Maturità 2014, Day one. Oggi giorno di scritti: il primo, quello uguale per tutti, il tema. Del mezzo milione di ragazzi che sostengono la Maturità in tutta la Penisola, duemilasettecento li abbiamo qui intra Tevero et Arno, per cui statisticamente è piuttosto probabile che tu che mi stai leggendo abbia dovuto sopportare i miagolii di almeno un “condannato” agli esami, o sia tu stesso un maturando (Christe eleison!).

In un’epoca in cui il servizio di leva o civile è volontario e le scelte impegnative (lavoro, famiglia) si rimandano sempre più in là negli anni, la Maturità è rimasta l’unico grande punto di riferimento nella vita dei giovani: un traumatizzante spartiacque, una prova del fuoco che separa l’adolescenza dalla giovinezza, l’età in cui si dipende dai grandi da quella in cui si dipende comunque dagli altri ma si fa finta di essere indipendenti (e che ormai si prolunga fino quasi a quarant’anni).

Per indicarvi il mio punto di vista su questi esami, non ho bisogno di rievocare quello che passai otto anni fa (è molto più divertente la cronaca di Donato), né di farvi la solita conferenza dotta su Croce e l’umanesimo. Parto dalla prima traccia, fresca fresca, che oggi la Benemerita ha consegnato i professori della Commissione, quella di analisi del testo.

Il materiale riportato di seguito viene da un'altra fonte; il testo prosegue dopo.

(* ===== verification/Client.v ===== *)
(** * Client: the scan screen and the service wrappers

    [VideoScanner.tsx] keeps the state of the scan screen (the form, the
    list of videos, the set of selected ids, the two progress bars) and
    changes it in its handlers; [videoService.ts] wraps the two requests
    the screen makes.  A handler that awaits a request is a function of
    the outcome of [axios.post]; [scanClick] and [downloadClick] close the
    loop with the handlers of the server.  A JavaScript [Set] is the list
    of its elements in insertion order; [alert] calls are recorded in the
    state. *)

From stdpp Require Import pretty.
From S2P Require Import Prelude JsString Effects Cookie Dom Session Extract.
From S2P Require Import Scanner Orchestrator Database Server.
Import Server.

Module Client.

(** ** The input box *)

(** The list a line of the input goes to (VideoScanner.tsx, lines
    46-59). *)
Inductive lineKind : Type :=
| VideoLine
| ProfileLine
| HashtagLine
| OtherLine.

#[export] Instance lineKind_eq_dec : EqDecision lineKind.
Proof. solve_decision. Defined.

(** The chain of tests of lines 46-59, on the trimmed line. *)
Definition classify (trimmed : string) : lineKind :=
  if includes "/video/" trimmed then VideoLine
  else if includes "/@" trimmed then ProfileLine
  else if startsWith "#" trimmed then HashtagLine
  else if includes "tiktok.com" trimmed || includes "douyin.com" trimmed
  then if includes "/@" trimmed then ProfileLine else VideoLine
  else OtherLine.

(** [result] of [parseInput] (lines 38-42). *)
Module ParsedInput.
Record ParsedInput : Type := Make {
  videoLinks : list string;
  userProfiles : list string;
  hashtags : list string
}.
Abbreviation t := ParsedInput.
End ParsedInput.

(** The callback of [lines.forEach] (lines 44-60). *)
Definition pushLine (result : ParsedInput.t) (line : string) : ParsedInput.t :=
  let trimmed := trim line in
  match classify trimmed with
  | VideoLine =>
      ParsedInput.Make (ParsedInput.videoLinks result ++ [trimmed])
        (ParsedInput.userProfiles result) (ParsedInput.hashtags result)
  | ProfileLine =>
      ParsedInput.Make (ParsedInput.videoLinks result)
        (ParsedInput.userProfiles result ++ [trimmed])
        (ParsedInput.hashtags result)
  | HashtagLine =>
      ParsedInput.Make (ParsedInput.videoLinks result)
        (ParsedInput.userProfiles result)
        (ParsedInput.hashtags result ++ [trimmed])
  | OtherLine => result
  end.

(** The line feed. *)
Definition newline : string := String (ascii_of_nat 10) "".

(** [input.split('\n').filter(line => line.trim())] (line 37) *)
Definition inputLines (input : string) : list string :=
  filter (λ line, truthy (trim line)) (split newline input).

(** [parseInput] (lines 36-63) *)
Definition parseInput (input : string) : ParsedInput.t :=
  foldl pushLine (ParsedInput.Make [] [] []) (inputLines input).

(** ** A JavaScript [Set] of strings *)

(** The elements in insertion order, each once. *)
Definition jsSet : Type := list string.

(** [s.has(x)] *)
Definition setHas (s : jsSet) (x : string) : bool := bool_decide (x ∈ s).

(** [s.add(x)] *)
Definition setAdd (s : jsSet) (x : string) : jsSet :=
  if setHas s x then s else s ++ [x].

(** [s.delete(x)] *)
Definition setDelete (s : jsSet) (x : string) : jsSet :=
  filter (λ y, y ≠ x) s.

(** [new Set(l)] *)
Definition setOf (l : list string) : jsSet := foldl setAdd [] l.

(** ** The state of the screen *)

(** What [alert] shows: the messages of lines 67, 89, 91, 110, 127 and
    135, with the values they interpolate.  The alerts of the two [catch]
    blocks (lines 95, 139) are not reached: the wrappers of videoService.ts
    never throw. *)
Inductive alert : Type :=
| NoInput
| ScanDone (found : nat)
| ScanFailed (message : option string)
| NoSelection
| DownloadDone (downloadedCount : nat)
| DownloadFailed (message : option string).

(** The state the handlers only read: what the user typed (lines 21-23,
    26-28, 33). *)
Module Form.
Record Form : Type := Make {
  platform : string;
  links : string;
  cookies : string;
  rangeFrom : nat;
  rangeTo : nat;
  filterViews : N;
  skipDownloaded : bool;
  searchTerm : string
}.
Abbreviation t := Form.
End Form.

(** The state of the component (lines 21-33). *)
Module Screen.
Record Screen : Type := Make {
  form : Form.t;
  isScanning : bool;
  isDownloading : bool;
  videos : list VideoItem;
  selectedVideos : jsSet;
  scanProgress : nat;
  downloadProgress : nat;
  alerts : list alert
}.
Abbreviation t := Screen.
End Screen.

Import Screen.

(** The state when the component is mounted (the arguments of [useState],
    lines 21-33). *)
Definition initialForm : Form.t := Form.Make "tiktok" "" "" 0 0 0 true "".

Definition initialScreen : Screen.t :=
  Screen.Make initialForm false false [] [] 0 0 [].

(** The setters of [useState]. *)
Definition setIsScanning (b : bool) (st : Screen.t) : Screen.t :=
  Screen.Make (form st) b (isDownloading st) (videos st) (selectedVideos st)
    (scanProgress st) (downloadProgress st) (alerts st).

Definition setIsDownloading (b : bool) (st : Screen.t) : Screen.t :=
  Screen.Make (form st) (isScanning st) b (videos st) (selectedVideos st)
    (scanProgress st) (downloadProgress st) (alerts st).

Definition setVideos (l : list VideoItem) (st : Screen.t) : Screen.t :=
  Screen.Make (form st) (isScanning st) (isDownloading st) l
    (selectedVideos st) (scanProgress st) (downloadProgress st) (alerts st).

Definition setSelectedVideos (s : jsSet) (st : Screen.t) : Screen.t :=
  Screen.Make (form st) (isScanning st) (isDownloading st) (videos st) s
    (scanProgress st) (downloadProgress st) (alerts st).

Definition setScanProgress (p : nat) (st : Screen.t) : Screen.t :=
  Screen.Make (form st) (isScanning st) (isDownloading st) (videos st)
    (selectedVideos st) p (downloadProgress st) (alerts st).

Definition setDownloadProgress (p : nat) (st : Screen.t) : Screen.t :=
  Screen.Make (form st) (isScanning st) (isDownloading st) (videos st)
    (selectedVideos st) (scanProgress st) p (alerts st).

Definition setForm (f : Form.t) (st : Screen.t) : Screen.t :=
  Screen.Make f (isScanning st) (isDownloading st) (videos st)
    (selectedVideos st) (scanProgress st) (downloadProgress st) (alerts st).

(** [alert(...)] *)
Definition showAlert (a : alert) (st : Screen.t) : Screen.t :=
  Screen.Make (form st) (isScanning st) (isDownloading st) (videos st)
    (selectedVideos st) (scanProgress st) (downloadProgress st)
    (alerts st ++ [a]).

(** ** The wire *)

(** [axios.post]: the promise resolves with the body of a response whose
    status is 2xx and rejects otherwise. *)
Definition axiosPost (r : response) : outcome js_error payload :=
  if decide (200 ≤ Server.status r < 300)
  then Ok (Server.body r)
  else Throw (JsError "AxiosError"
                ("Request failed with status code " +:+ pretty (Server.status r))).

(** The fields [success], [message], [videos], [totalCount],
    [downloadedCount] and [errors] of a body, as index.js writes them;
    an optional field the body lacks is [None], a list it lacks is
    empty. *)
Definition successOf (data : payload) : bool :=
  match data with
  | ScanAnswer result => ScanResult.success result
  | Rows _ | Downloaded _ _ _ | Scheduled _ _ => true
  | Refused _ | Failed _ _ => false
  end.

Definition messageOf (data : payload) : option string :=
  match data with
  | ScanAnswer result => ScanResult.message result
  | Scheduled message _ | Refused message | Failed message _ => Some message
  | Rows _ | Downloaded _ _ _ => None
  end.

Definition videosOf (data : payload) : list VideoItem :=
  match data with
  | ScanAnswer result => ScanResult.videos result
  | _ => []
  end.

Definition totalCountOf (data : payload) : option nat :=
  match data with
  | ScanAnswer result => ScanResult.totalCount result
  | _ => None
  end.

Definition downloadedCountOf (data : payload) : nat :=
  match data with
  | Downloaded downloadedCount _ _ => downloadedCount
  | _ => 0
  end.

Definition errorsOf (data : payload) : option (list string) :=
  match data with
  | Downloaded _ _ errors => errors
  | _ => None
  end.

(** What the client receives of a handler run: the first response it
    sent, or a network error when it sent none. *)
Definition received (sent : list response) : outcome js_error payload :=
  match sent with
  | r :: _ => axiosPost r
  | [] => Throw (JsError "AxiosError" "Network Error")
  end.

(** ** videoService.ts *)

(** [interface DownloadResult] (videoService.ts, lines 41-46) *)
Module DownloadResult.
Record DownloadResult : Type := Make {
  success : bool;
  downloadedCount : nat;
  message : option string;
  errors : option (list string)
}.
Abbreviation t := DownloadResult.
End DownloadResult.

(** The values [for (let i = 0; i <= 100; i += step)] passes to
    [onProgress] (lines 106-109, 147-150). *)
Definition progressSteps (step : nat) : list nat :=
  (λ k, k * step) <$> seq 0 (S (100 / step)).

(** [scanVideos] (videoService.ts, lines 91-130), after [axios.post]
    settled: the result and the calls of [onProgress]. *)
Definition clientScanVideos (reply : outcome js_error payload)
  : ScanResult.t * list nat :=
  match reply with
  | Ok data =>
      if successOf data
      then (ScanResult.Make (successOf data) (videosOf data)
              (totalCountOf data) (messageOf data),
            progressSteps 20)
      else (ScanResult.Make false [] None
              (Some (opt_or_else (messageOf data) "Scan failed")), [])
  | Throw error =>
      (ScanResult.Make false [] None (Some (message error)), [])
  end.

(** [downloadVideos] (videoService.ts, lines 132-169), after [axios.post]
    settled. *)
Definition clientDownloadVideos (reply : outcome js_error payload)
  : DownloadResult.t * list nat :=
  match reply with
  | Ok data =>
      if successOf data
      then (DownloadResult.Make (successOf data) (downloadedCountOf data)
              (messageOf data) (errorsOf data),
            progressSteps 10)
      else (DownloadResult.Make false 0
              (Some (opt_or_else (messageOf data) "Download failed")) None, [])
  | Throw error =>
      (DownloadResult.Make false 0 (Some (message error)) None, [])
  end.

(** ** The handlers of the screen *)

(** The body of the scan request (VideoScanner.tsx, lines 78-85;
    videoService.ts, lines 96-102). *)
Definition scanBody (st : Screen.t) : ScanBody.t :=
  let parsedInput := parseInput (Form.links (form st)) in
  ScanBody.Make (Form.platform (form st))
    (Some (ParsedInput.videoLinks parsedInput))
    (Some (ParsedInput.userProfiles parsedInput))
    (Some (ParsedInput.hashtags parsedInput))
    (Some (Form.cookies (form st))).

(** [handleScan] (lines 65-101) for the outcome of the request. *)
Definition handleScan (reply : outcome js_error payload) (st : Screen.t)
  : Screen.t :=
  if negb (truthy (trim (Form.links (form st))))
  then showAlert NoInput st
  else
    let st := setSelectedVideos []
                (setVideos [] (setScanProgress 0 (setIsScanning true st))) in
    let '(scanResult, progress) := clientScanVideos reply in
    let st := foldl (λ st p, setScanProgress p st) st progress in
    let st :=
      if ScanResult.success scanResult
      then showAlert (ScanDone (length (ScanResult.videos scanResult)))
             (setVideos (ScanResult.videos scanResult) st)
      else showAlert (ScanFailed (ScanResult.message scanResult)) st in
    setScanProgress 0 (setIsScanning false st).

(** [handleStopScan] (lines 103-106) *)
Definition handleStopScan (st : Screen.t) : Screen.t :=
  setScanProgress 0 (setIsScanning false st).

(** The ids of the selected videos as the request carries them (lines
    118-120). *)
Definition downloadBody (st : Screen.t) : DownloadBody.t :=
  DownloadBody.Make (Some (IdStr <$> selectedVideos st))
    (Some (Form.platform (form st))) (Some (Form.cookies (form st))).

(** Lines 129-131. *)
Definition markCompleted (selected : jsSet) (video : VideoItem) : VideoItem :=
  if setHas selected (id video)
  then MkVideoItem (id video) (tiktok_id video) (title video) (content video)
         (likes video) (views video) (uploader video) (thumbnail_url video)
         (video_url video) (Extract.platform video) true Completed
  else video.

L’analisi del testo era, quando andavo al Liceo, la mia scelta preferita, tra le sette possibili. Per uno che frequentava il Classico e aveva velleità umanistiche (ero abbastanza fissato con la letteratura, e lo sono tutt’ora), la tipologia A aveva il pregio di a) non avere un’estensione obbligatoria e b) contenere una traccia degli argomenti da seguire. In altri termini un grafomane come me poteva tranquillamente spingersi oltre la mitologica quarta colonna del primo foglio a protocollo, senza avere la preoccupazione di non sapere come sviluppare l’argomento richiesto (nell’analisi del testo rispondi alle domande, non devi inventarti un testo di sana pianta come nel saggio breve). Se a ciò aggiungete che, caso più unico che raro, l’anno della mia Maturità uscì all’Esame la stessa identica poesia che avevo inserito nella mia Tesina (l’oscura Isola di Giuseppe Ungaretti), capite perché sono rimasto tanto soddisfatto della scelta.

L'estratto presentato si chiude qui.